Les 30 minutes de ce matin, c’était court mais il fallait que sur ce format-là, on arrive à marquer les gens à notre manière et c’est pour ça qu’on a aussi accentué le show sur « un vrai show ». Il fallait qu’il se passe des choses en 30 minutes pas juste un groupe qui arrive de nulle part et qui vient jouer un dimanche matin un troisième jour de festoche. C’était notre manière de voir les choses et voilà comment on a orienté les choses pour ce show.


Où est-ce que vous puisez votre inspiration et quels sont vos thèmes de prédilection ?

Sikkardinal : Il y a une ligne directrice quand même dans l’ensemble, que ce soit pour la composition de la musique ou la composition des textes que fait Necurat.
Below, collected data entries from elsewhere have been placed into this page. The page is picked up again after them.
(** [RelaySession::recv] into [buf]: the socket, the buffer and the payload.
    Every iteration consumes an arrival or returns. *)
Fixpoint RelaySession_recv (fuel : nat) (buf : bytes) (w : Socket)
    : Socket * bytes * option (result bytes RelayError) :=
  match fuel with
  | O => (w, buf, None)
  | S fuel =>
      match recv_from (Z.of_nat (length buf)) w with
      | (w, Err RecvTimedOut) => (w, buf, Some (Err RelayTimeout))
      | (w, Err (RecvOther e)) => (w, buf, Some (Err (RelayIo e)))
      | (w, Ok (d, _from)) =>
          let n := length d in
          let buf := copy_from_slice buf 0 d in
          match decode_relay_frame (take n buf) with
          | None => RelaySession_recv fuel buf w
          | Some frame =>
              match fr_cmd frame with
              | Data =>
                  let plen := length (fr_payload frame) in
                  let buf := copy_from_slice buf 0 (slice RELAY_HEADER_LEN (RELAY_HEADER_LEN + plen) buf) in
                  (w, buf, Some (Ok (take plen buf)))
              | Error => (w, buf, Some (Err (RelayRejected (reject_message (fr_payload frame)))))
              | _ => RelaySession_recv fuel buf w
              end
          end
      end
  end.

(** The wait for [PeerJoined] in [relay_connect]. *)
Fixpoint connect_loop (fuel : nat) (addr : SocketAddr) (deadline : Z) (got_registered : bool) (w : Socket)
    : Socket * option (result RelaySession RelayError) :=
  match fuel with
  | O => (w, None)
  | S fuel =>
      let now := clock w in
      if deadline <=? now then (w, Some (Err RelayTimeout)) else
      let remaining := saturating_sub deadline now in
      match set_read_timeout remaining w with
      | (w, Err e) => (w, Some (Err (RelayIo e)))
      | (w, Ok _) =>
          match recv_from RECV_BUF_LEN w with
          | (w, Ok (d, _from)) =>
              match decode_relay_frame d with
              | None => connect_loop fuel addr deadline got_registered w
              | Some frame =>
                  match fr_cmd frame with
                  | Registered => connect_loop fuel addr deadline true w
                  | PeerJoined => (w, Some (Ok (RelaySession_new addr)))
                  | Error => (w, Some (Err (RelayRejected (reject_message (fr_payload frame)))))
                  | _ => connect_loop fuel addr deadline got_registered w
                  end
              end
          | (w, Err RecvTimedOut) => (w, Some (Err RelayTimeout))
          | (w, Err (RecvOther e)) => (w, Some (Err (RelayIo e)))
          end
      end
  end.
Les trois premiers albums portaient sur la Divine Comédie de Dante. On retrouvait un peu l’idée d’un parcours initiatique qui amenait à chaque fois à se questionner sur ce qu’on est et nous, ce qu’on aime beaucoup c’est cette démarche-là, de se remettre continuellement en cause avec une sorte de doute cartésien qui t’oblige à devoir faire face à tes propres complexités et à réaliser au final qu’on est dans un monde d’hypocrisie perpétuelle et très peu de gens prennent le temps de se poser quelques instants pour s’interroger sur le sens de leur vie et de réaliser qui ils sont, parce que ça fait peur. C’était un peu ce dont parlait le triptyque qui était écrit sur notre banderole. Il était écrit: « humiliation, suffering, climax » donc « humiliation, souffrance, orgasme », c’est le parcours de la pensée d’une certaine façon; qu’on a depuis « Emaciated Deity », qu’on a toujours là encore aujourd’hui après « Empyrean » et sur le nouvel album qui va arriver, même chose.
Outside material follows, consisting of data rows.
(* ===== verification/Ring.v ===== *)
(** * The SPSC ring and the buffer pool

    [desmos-rt/src/ring.rs]: the lock-free ring between pipeline stages, as a
    step relation of the producer's and the consumer's loads, slot accesses and
    stores, with stale loads; and as the functions [try_push] and [try_pop] of
    an undisturbed call.  [desmos-rt/src/pool.rs]: the packet buffer pool. *)

From stdpp Require Import base numbers list relations.
From Stdlib Require Import ZArith Lia.
From S2P Require Import Prelude Wire.

Module Ring.

(** An [AtomicUsize] is its modification order: every value stored so far, the
    last one the current value.  A [Relaxed] load of a location the thread alone
    writes gives the last value; an [Acquire] load of the other side's location
    gives any value not older than the last one this thread saw. *)
Abbreviation AtomicUsize := (list Z).
Definition current (a : AtomicUsize) : Z := default 0 (last a).
Definition store (v : Z) (a : AtomicUsize) : AtomicUsize := a ++ [v].

Section ring.
Context {T : Type}.

(** A slot is [MaybeUninit<T>]: [None] is uninitialised or moved out. *)
Record SpscRing := mkRing {
  buffer : list (option T);
  mask : Z;
  head : AtomicUsize;
  tail : AtomicUsize;
}.

Definition is_power_of_two (n : Z) : bool := (0 <? n) && (Z.land n (n - 1) =? 0).

(** The two asserts, then a ring with both counters at zero. *)
Definition new_split (capacity : Z) : panics SpscRing :=
  if negb (0 <? capacity) then None
  else if negb (is_power_of_two capacity) then None
  else Some (mkRing (replicate (Z.to_nat capacity) None) (capacity - 1) [0] [0]).

Definition capacity (r : SpscRing) : Z := mask r + 1.
Definition wrapping_sub (a b : Z) : Z := wrap 64 (a - b).
Definition slot_of (r : SpscRing) (counter : Z) : nat := Z.to_nat (Z.land counter (mask r)).

Definition with_buffer (b : list (option T)) (r : SpscRing) : SpscRing := mkRing b (mask r) (head r) (tail r).
Definition with_head (h : AtomicUsize) (r : SpscRing) : SpscRing := mkRing (buffer r) (mask r) h (tail r).
Definition with_tail (t : AtomicUsize) (r : SpscRing) : SpscRing := mkRing (buffer r) (mask r) (head r) t.

(** *** Undisturbed calls *)

Definition try_push (value : T) (r : SpscRing) : SpscRing * result () T :=
  let t := current (tail r) in
  let h := current (head r) in
  if wrapping_sub t h =? capacity r then (r, Err value)
  else
    let r := with_buffer (<[slot_of r t := Some value]> (buffer r)) r in
    (with_tail (store (wrapping_add 64 t 1) (tail r)) r, Ok ()).

(** [None]: a read of an uninitialised slot, undefined behaviour. *)
Definition try_pop (r : SpscRing) : option (SpscRing * option T) :=
  let h := current (head r) in
  let t := current (tail r) in
  if h =? t then Some (r, None)
  else
    match buffer r !! slot_of r h with
    | Some (Some value) =>
        let r := with_buffer (<[slot_of r h := None]> (buffer r)) r in
        Some (with_head (store (wrapping_add 64 h 1) (head r)) r, Some value)
    | _ => None
    end.

Definition ring_len (r : SpscRing) : Z := wrapping_sub (current (tail r)) (current (head r)).
Definition ring_is_empty (r : SpscRing) : bool := ring_len r =? 0.

(** [Drop]: walk [[head, tail)]; [None] is the drop of an uninitialised slot, or
    the walk not reaching [tail] within the fuel. *)
Fixpoint drop_loop (fuel : nat) (r : SpscRing) (cur : Z) : option (list T) :=
  if cur =? current (tail r) then Some []
  else
    match fuel with
    | O => None
    | S fuel =>
        match buffer r !! slot_of r cur with
        | Some (Some value) =>
            rest ← drop_loop fuel (with_buffer (<[slot_of r cur := None]> (buffer r)) r) (wrapping_add 64 cur 1);
            Some (value :: rest)
        | _ => None
        end
    end.

Definition SpscRing_drop (r : SpscRing) : option (list T) :=
  drop_loop (Z.to_nat (capacity r)) r (current (head r)).

(** *** The two threads

    The points between the shared accesses of [try_push] and of [try_pop]. *)

Inductive PState :=
| PIdle                              (* outside [try_push] *)
| PLoadHead (v : T) (t : Z)          (* [tail] loaded *)
| PWrite (v : T) (t : Z)             (* not full: about to write the slot *)
| PPublish (v : T) (t : Z).          (* slot written: about to store [tail] *)

Inductive CState :=
| CIdle
| CLoadTail (h : Z)
| CRead (h : Z)
| CPublish (v : T) (h : Z)
| CUndefined.                        (* read an uninitialised slot *)

(** [p_view], [c_view]: the position in the other side's modification order the
    thread last loaded from.  [pushed], [popped]: values in the order of the
    publishing stores. *)
Record Config := mkConfig {
  ring : SpscRing;
  prod : PState;
  cons : CState;
  p_view : nat;
  c_view : nat;
  pushed : list T;
  popped : list T;
}.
Pour répondre plus précisément à ta question, Dante c’était l’inspiration pour les trois premiers albums. Le nouvel album qui va arriver là, qui est quasiment achevé puisqu’il a été composé, les voix ont été enregistrées, il nous reste le mix et le mastering. Il devrait sortir en janvier 2020 chez Listenable Records. Il va porter sur un livre de La Boétie (Discours de la servitude volontaire) qui parle de la servitude volontaire et de thématiques qu’on retrouve aussi chez Montaigne dans ses Essais. C’est une pensée qu’on aime beaucoup et qu’on retrouve dans les dialectiques d’Hegel qui est le questionnement de l’esclavage, en se disant que l’esclave est en réalité celui qui est le maître avec cette phrase de la Boétie qu’on aime beaucoup qui est qu’au final les tyrans ne nous paraissent des géants que parce que nous acceptons de nous mettre à genoux devant eux et que c’est qu’on accepte ça. Qu’est ce qui fait qu’on accepte d’être esclaves ? Notre but c’est de nous amener à se questionner. On n’a pas forcément de réponse mais on a pas mal de questions. Ça ça nous motive dans notre composition.


Quelle est la suite du programme pour 2019-2020 ?

Sikkardinal : On a des dates qui arrivent sur 2019 mais l’objectif là, c’est la sortie de l’album. On n’a jamais sorti un album si tôt, on n’a jamais composé un album aussi vite et on n’a jamais fait un album aussi bon, étonnamment.

Necurat : L’idée, ça va être de vraiment bien promouvoir le nouvel album et de tourner un maximum.


Je vous laisse le dernier mot de l’interview.

Sikkardinal : En ce qui me concerne je pense à une citation d’Alfred Jarry qui se trouve en préface d’Ubu roi où il dit « Aut nunquam tentes, aut perfice ». C’est une phrase que je ressors très souvent et qui signifie soit tu ne fais rien, soit tu vas jusqu’au bout. Et ça, je crois que ça nous résume bien.

Necurat : Moi j’aurais bien dit d’aller se faire enculer parce qu’en fait, je m’en branle parce que nous, on fait ce qu’on a à faire et fuck off. Ce que je sais c’est que ce qu’on fait, on le fait en notre âme et conscience et ça, ça n’a pas de prix. Donc, allez vous faire foutre.